Attributionsfehler, Regression, Matthäus-Effekt – Die unsichtbaren Gegner fairer Leistungsbewertung
In der heutigen Geschäftswelt, in der Leistung und Vergütung eng miteinander verknüpft sind, ist die Diskussion über eine faire Gehaltsstruktur und eine objektive Leistungsbewertung von zentraler Bedeutung. Besonders im Kontext größer Unternehmen wie der Deutschen Bahn, die trotz Verlusten hohe Boni zahlen, wird die Komplexität und potenzielle Unfairness aktueller Vergütungssysteme offensichtlich. Doch auch kleine und mittelständische Unternehmen (KMU) sind vor Fehlern bei der Gestaltung einer gerechten Gehaltsstruktur nicht gefeit.
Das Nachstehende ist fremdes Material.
(** C10: for every input, the output of [stripHTMLTags] holds no [<] and no
    [>], holds no two consecutive spaces, and, unless it is empty, neither
    starts nor ends with white space: its first rune and its last rune are
    not [unicode.IsSpace]. *)
Theorem stripHTMLTags_output_shape (html : gostring) :
  (forall c, In c (stripHTMLTags html) -> c <> "<"%char /\ c <> ">"%char)
  /\ (forall pre post,
         stripHTMLTags html <> pre ++ [" "%char; " "%char] ++ post)
  /\ (stripHTMLTags html = []
      \/ (unicode.IsSpace (fst (utf8.DecodeRuneInString (stripHTMLTags html)))
          = false
          /\ unicode.IsSpace
               (fst (utf8.DecodeLastRuneInString (stripHTMLTags html)))
             = false)).
Proof.
  unfold stripHTMLTags.
  set (t0 := scanTags 0 false html).
  set (t1 := strings.ReplaceAll t0 (str "&nbsp;") (str " ")).
  set (t2 := strings.ReplaceAll t1 (newline ++ newline) newline).
  set (t3 := collapseSpaces (List.length t2) t2).
  destruct (TrimSpace_infix t3) as (a & b & E).
  split; [|split].
  - intros c Hc.
    assert (H3 : In c t3).
    { rewrite E. apply in_or_app. right. apply in_or_app. now left. }
    assert (Hb : byteVal c <> 60 /\ byteVal c <> 62).
    { apply collapseSpaces_In in H3 as [H2| ->]; [|vm_compute; split; discriminate].
      unfold t2 in H2. rewrite ReplaceAll_eq in H2 by discriminate.
      apply replaceFrom_In in H2; [|discriminate].
      destruct H2 as [H1|[<-|[]]]; [|vm_compute; split; discriminate].
      unfold t1 in H1. rewrite ReplaceAll_eq in H1 by discriminate.
      apply replaceFrom_In in H1; [|discriminate].
      destruct H1 as [H0|[<-|[]]]; [|vm_compute; split; discriminate].
      eapply scanTags_bytes, H0. }
    split; intros ->; [apply (proj1 Hb)|apply (proj2 Hb)]; reflexivity.
  - intros pre post Hocc.
    assert (Hno : strings.Contains t3 (str "  ") = false)
      by (apply collapseSpaces_done, le_n).
    apply Contains_false in Hno. apply Hno.
    rewrite E. apply occurs_app. exists pre, post. exact Hocc.
  - apply TrimSpace_ends.
Qed.

Lemma stripHTMLTags_output_shape_witness :
  "H"%char <> "<"%char /\ "H"%char <> ">"%char.
Proof.
  apply (proj1 (stripHTMLTags_output_shape (str "<p>Hello <b>World</b></p>"))).
  vm_compute. left. reflexivity.
Defined.

Lemma first_inv (b : Z) (sz : nat) (lo hi : Z) :
  utf8.first b = utf8.lead sz lo hi ->
  (sz = 2%nat /\ 194 <= b <= 223 /\ lo = 128 /\ hi = 191)
  \/ (sz = 3%nat /\ 224 <= b <= 239 /\ 128 <= lo /\ hi <= 191
      /\ (b = 224 -> lo = 160) /\ (b = 237 -> hi = 159))
  \/ (sz = 4%nat /\ 240 <= b <= 244 /\ 128 <= lo /\ hi <= 191
      /\ (b = 240 -> lo = 144) /\ (b = 244 -> hi = 143)).
Proof.
  unfold utf8.first, utf8.locb, utf8.hicb.
  repeat match goal with
  | |- context [if ?c then _ else _] => destruct c eqn:?
  end; intros H; try discriminate; injection H as <- <- <-; lia.
Qed.

Lemma encode2 (s0 s1 : Z) :
  194 <= s0 <= 223 -> 128 <= s1 <= 191 ->
  let r := (s0 mod 32) * 64 + s1 mod 64 in
  utf8.EncodeRune r = [byteOf s0; byteOf s1]
  /\ 128 <= r /\ utf8.ValidRune r = true.
Proof.
  intros H0 H1 r.
  assert (Hr : 128 <= r <= 2047) by (subst r; zlia).
  unfold utf8.EncodeRune, utf8.ValidRune, utf8.isSurrogate, utf8.MaxRune.
  split; [|split; lia].
  destruct ((0 <=? r) && (r <=? 127)) eqn:E1; [lia|].
  destruct ((0 <=? r) && (r <=? 2047)) eqn:E2; [|lia].
  f_equal; [|f_equal]; f_equal; subst r; zlia.
Qed.

Lemma encode3 (s0 s1 s2 : Z) :
  224 <= s0 <= 239 -> 128 <= s1 <= 191 -> 128 <= s2 <= 191 ->
  (s0 = 224 -> 160 <= s1) -> (s0 = 237 -> s1 <= 159) ->
  let r := (s0 mod 16) * 4096 + (s1 mod 64) * 64 + s2 mod 64 in
  utf8.EncodeRune r = [byteOf s0; byteOf s1; byteOf s2]
  /\ 128 <= r /\ utf8.ValidRune r = true.
Proof.
  intros H0 H1 H2 Ha Hb r.
  assert (Hr : 2048 <= r <= 65535 /\ ~ (55296 <= r <= 57343)) by (subst r; zlia).
  unfold utf8.EncodeRune, utf8.ValidRune, utf8.isSurrogate, utf8.MaxRune.
  split; [|split; lia].
  destruct ((0 <=? r) && (r <=? 127)) eqn:E1; [lia|].
  destruct ((0 <=? r) && (r <=? 2047)) eqn:E2; [lia|].
  destruct (negb _) eqn:E3; [lia|].
  destruct (r <=? 65535) eqn:E4; [|lia].
  unfold utf8.encode3.
  f_equal; [|f_equal; [|f_equal]]; f_equal; subst r; zlia.
Qed.

Lemma encode4 (s0 s1 s2 s3 : Z) :
  240 <= s0 <= 244 -> 128 <= s1 <= 191 -> 128 <= s2 <= 191 ->
  128 <= s3 <= 191 ->
  (s0 = 240 -> 144 <= s1) -> (s0 = 244 -> s1 <= 143) ->
  let r := (s0 mod 8) * 262144 + (s1 mod 64) * 4096 + (s2 mod 64) * 64
           + s3 mod 64 in
  utf8.EncodeRune r = [byteOf s0; byteOf s1; byteOf s2; byteOf s3]
  /\ 65536 <= r /\ utf8.ValidRune r = true.
Proof.
  intros H0 H1 H2 H3 Ha Hb r.
  assert (Hr : 65536 <= r <= 1114111) by (subst r; zlia).
  unfold utf8.EncodeRune, utf8.ValidRune, utf8.isSurrogate, utf8.MaxRune.
  split; [|split; lia].
  destruct ((0 <=? r) && (r <=? 127)) eqn:E1; [lia|].
  destruct ((0 <=? r) && (r <=? 2047)) eqn:E2; [lia|].
  destruct (negb _) eqn:E3; [lia|].
  destruct (r <=? 65535) eqn:E4; [lia|].
  f_equal; [|f_equal; [|f_equal; [|f_equal]]]; f_equal; subst r; zlia.
Qed.

Lemma inRange_true (b lo hi : Z) :
  utf8.inRange b lo hi = true <-> lo <= b <= hi.
Proof. unfold utf8.inRange. lia. Qed.

Lemma decode_spec (s : gostring) (r : Z) (w : nat) :
  utf8.DecodeRuneInString s = (r, w) -> decoded s r w.
Proof.
  destruct s as [|c0 t].
  { intros H. injection H as <- <-. now apply decoded_empty. }
  pose proof (byteVal_range c0) as R0.
  unfold utf8.DecodeRuneInString.
  destruct (utf8.first (byteVal c0)) as [| |sz lo hi] eqn:Ef.
  { intros H. injection H as <- <-. eapply decoded_ascii; eauto.
    unfold utf8.first in Ef. destruct (byteVal c0 <? 128) eqn:E; [lia|].
    repeat match type of Ef with
    | (if ?c then _ else _) = _ => destruct c; try discriminate
    end. }
  { intros H. injection H as <- <-. eapply decoded_invalid; eauto.
    unfold utf8.first in Ef. destruct (byteVal c0 <? 128) eqn:E;
      [discriminate|lia]. }
  assert (Hge : 128 <= byteVal c0).
  { apply first_inv in Ef. lia. }
  assert (Hinv : forall r w, (utf8.RuneError, 1%nat) = (r, w) ->
                             decoded (c0 :: t) r w).
  { intros r' w' H. injection H as <- <-. eapply decoded_invalid; eauto. }
  destruct (_ <? _)%nat eqn:Elen; [apply Hinv|].
  destruct t as [|c1 t1]; [apply Hinv|].
  pose proof (byteVal_range c1) as R1.
  destruct (negb (utf8.inRange (byteVal c1) lo hi)) eqn:E1; [apply Hinv|].
  apply negb_false_iff, inRange_true in E1.
  pose proof Ef as Ef'. apply first_inv in Ef'.
  destruct (sz <=? 2)%nat eqn:Esz2.
  { intros H. injection H as <- <-.
    assert (sz = 2%nat) by lia. subst sz.
    destruct (encode2 (byteVal c0) (byteVal c1)) as (He & Hr & Hv); [lia..|].
    rewrite !byteOf_byteVal in He.
    eapply (decoded_multi _ _ _ c0 [c1] t1); eauto.
    intros q'. cbn [app]. unfold utf8.DecodeRuneInString. rewrite Ef. cbn.
    replace (utf8.inRange (byteVal c1) lo hi) with true
      by (symmetry; apply inRange_true; lia).
    reflexivity. }
  destruct t1 as [|c2 t2]; [apply Hinv|].
  pose proof (byteVal_range c2) as R2.
  destruct (negb (utf8.inRange (byteVal c2) utf8.locb utf8.hicb)) eqn:E2;
    [apply Hinv|].
  apply negb_false_iff, inRange_true in E2. unfold utf8.locb, utf8.hicb in E2.
  destruct (sz <=? 3)%nat eqn:Esz3.
  { intros H. injection H as <- <-.
    assert (sz = 3%nat) by lia. subst sz.
    destruct (encode3 (byteVal c0) (byteVal c1) (byteVal c2))
      as (He & Hr & Hv); [lia..|].
    rewrite !byteOf_byteVal in He.
    eapply (decoded_multi _ _ _ c0 [c1; c2] t2); eauto.
    intros q'. cbn [app]. unfold utf8.DecodeRuneInString. rewrite Ef. cbn.
    replace (utf8.inRange (byteVal c1) lo hi) with true
      by (symmetry; apply inRange_true; lia).
    replace (utf8.inRange (byteVal c2) utf8.locb utf8.hicb) with true
      by (symmetry; apply inRange_true; unfold utf8.locb, utf8.hicb; lia).
    reflexivity. }
  destruct t2 as [|c3 t3]; [apply Hinv|].
  pose proof (byteVal_range c3) as R3.
  destruct (negb (utf8.inRange (byteVal c3) utf8.locb utf8.hicb)) eqn:E3;
    [apply Hinv|].
  apply negb_false_iff, inRange_true in E3. unfold utf8.locb, utf8.hicb in E3.
  intros H. injection H as <- <-.
  assert (sz = 4%nat) by lia. subst sz.
  destruct (encode4 (byteVal c0) (byteVal c1) (byteVal c2) (byteVal c3))
    as (He & Hr & Hv); [lia..|].
  rewrite !byteOf_byteVal in He.
  eapply (decoded_multi _ _ _ c0 [c1; c2; c3] t3); eauto; [lia|].
  intros q'. cbn [app]. unfold utf8.DecodeRuneInString. rewrite Ef. cbn.
  replace (utf8.inRange (byteVal c1) lo hi) with true
    by (symmetry; apply inRange_true; lia).
  replace (utf8.inRange (byteVal c2) utf8.locb utf8.hicb) with true
    by (symmetry; apply inRange_true; unfold utf8.locb, utf8.hicb; lia).
  replace (utf8.inRange (byteVal c3) utf8.locb utf8.hicb) with true
    by (symmetry; apply inRange_true; unfold utf8.locb, utf8.hicb; lia).
  reflexivity.
Qed.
Eine faire und transparente Vergütungsberatung ist der Schlüssel zu einer erfolgreichen Leistungsbewertung
Es gibt psychologische Verzerrungen, die sich auf die Bewertung von Leistungen auswirken und uns manchmal in einen Teufelskreis führen, der aus dem fundamentalen Attributionsfehler, der Regression zur Mitte und dem Matthäus-Effekt besteht. Dies kann zu unfairen Gehältern führen.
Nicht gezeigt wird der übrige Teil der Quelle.